Prior to ESPN, he was basketball and football play-by-play commentator for the University of Texas from 1983 to 1988. He was the play-by-play voice of the Houston Oilers from 1971 to 1982. He also worked as sports director for four different local news stations: KSWS-TV (now KOBR) in Roswell, New Mexico in 1965, KVOO-TV (now KJRH-TV) in Tulsa, Oklahoma from 1967 to 1971, and in Houston, Texas with KHOU-TV from 1971 to 1980, then with KPRC-TV from 1980 to 1987.

==ESPN==
While at ESPN, he primarily worked as a play-by-play commentator for ESPN's coverage of college basketball and college football. From 1987 to 2005, he anchored ESPN College Football Primetime primarily with Mike Gottfried. In 2006, he moved to ESPN2 College Football Primetime with Ed Cunningham. In 2007, that crew moved to ESPN on ABC to call mainly Big 12 games. His trademark call of a long run was "Has five! Has ten! Count it off at (final yardage)."

In college basketball, he was the primary ESPN play-by-play man with Fran Fraschilla for Big 12 games. The duo also called the NIT Championship. He also called the tennis French Open, college baseball and the U.S. Olympic Festival, He hosted in some years the Miss Texas USA Pageants.

He signed a contract extension with ESPN in 2006.

===Holly Rowe incident===
On October 1, 2005, during a game between Notre Dame and Purdue that Franklin was calling, sideline reporter Holly Rowe praised Purdue defensive coordinator Brock Spack for using all three timeouts on defense despite trailing by four touchdowns late in the game. "If the coaches are giving up," Rowe added, "What does that say to the players?" Franklin responded, "Holly, it's not giving up. It's 49–21, sweetheart."

In response to that, Mo Davenport, senior coordinating producer for college football said, "It was an inappropriate comment, and we've communicated that to Ron. There's never a reason to say something so mean-spirited. Ron apologized. We dealt with it internally."

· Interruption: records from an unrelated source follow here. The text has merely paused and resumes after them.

(** The live ranges are in segments, do not overlap, and are exactly what is taken. *)
Record live_inv (k : K) (st : VaState) (live : gmap Z Z) : Prop := {
  lv_inv : ∃ l, va_inv k st l;
  lv_size : ∀ a size, live !! a = Some size → 1 ≤ size;
  lv_inside : ∀ a size, live !! a = Some size →
    ∃ p s, va_segs st !! p = Some s ∧ inside s a (blocks_bytes size);
  lv_disjoint : ∀ a b sa sb, live !! a = Some sa → live !! b = Some sb → a ≠ b →
    a + blocks_bytes sa ≤ b ∨ b + blocks_bytes sb ≤ a;
  lv_taken : ∀ x, taken st x ↔ ∃ a size, live !! a = Some size ∧ a ≤ x < a + blocks_bytes size
}.

Lemma blocks_bytes_bounds size : 1 ≤ size → size ≤ blocks_bytes size ∧ 4096 ≤ blocks_bytes size.
Proof. intros. unfold blocks_bytes, BLOCK_SIZE. zdiv. Qed.

Lemma inside_evolves st st' a len :
  evolves st st' → (∃ p s, va_segs st !! p = Some s ∧ inside s a len) →
  ∃ p s, va_segs st' !! p = Some s ∧ inside s a len.
Proof.
  intros He (p & s & Hp & Hin). destruct (He p s Hp) as (s' & Hp' & E1 & E2).
  exists p, s'. split; [done|]. unfold inside in *. by rewrite E1, E2.
Qed.

(** Two intervals without a common point. *)
Lemma intervals_apart a la b lb :
  0 < la → 0 < lb → (∀ x, a ≤ x < a + la → ¬ b ≤ x < b + lb) → a + la ≤ b ∨ b + lb ≤ a.
Proof. intros Ha Hb Hx. specialize (Hx (Z.max a b)). lia. Qed.

Lemma live_inv_start (k : K) : live_inv k VaBitmap_new ∅.
Proof.
  split; try (by intros ?? ?); try done.
  - exists []. split; cbn; try done; auto.
    + constructor.
    + by intros p [? ?].
    + by intros p [? ?].
  - intros x. split; [intros (p & s & Hp & _); done|intros (a & sz & Hl & _); done].
Qed.

(** A range that is free does not meet a live one. *)
Lemma live_apart (k : K) st live a len b sb :
  live_inv k st live → (∀ x, a ≤ x < a + len → ¬ taken st x) → 0 < len → live !! b = Some sb →
  a + len ≤ b ∨ b + blocks_bytes sb ≤ a.
Proof.
  intros Hinv Hf Hlen Hb. pose proof (blocks_bytes_bounds sb (lv_size _ _ _ Hinv _ _ Hb)).
  apply intervals_apart; [done|lia|]. intros x Hx Hxb. apply (Hf x Hx).
  apply (lv_taken _ _ _ Hinv). eauto.
Qed.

===Jeannine Edwards incident===
After a production meeting prior to ESPN's telecast of the Chick-fil-A Bowl on December 31, 2010, Franklin addressed sideline reporter Jeannine Edwards in a condescending tone as "sweet baby"; when she objected, Franklin called her an "asshole". The incident was reported to ESPN by Ed Cunningham, and ESPN tried to pull Franklin from the Chick Fil-A coverage that night but was unable; instead, Franklin was removed from ESPN Radio's coverage of the 2011 Fiesta Bowl the following day.

Franklin apologized for his remarks the following Monday and said he deserved to be pulled from the Fiesta Bowl. However, ESPN fired Franklin the following day; in a statement, ESPN noted, "Based on what occurred last Friday, we have ended our relationship with him."

==Personal life and death==
Franklin was married with one child. He lived in Austin, Texas, and died there on January 18, 2022, at the age of 79, from pneumonia.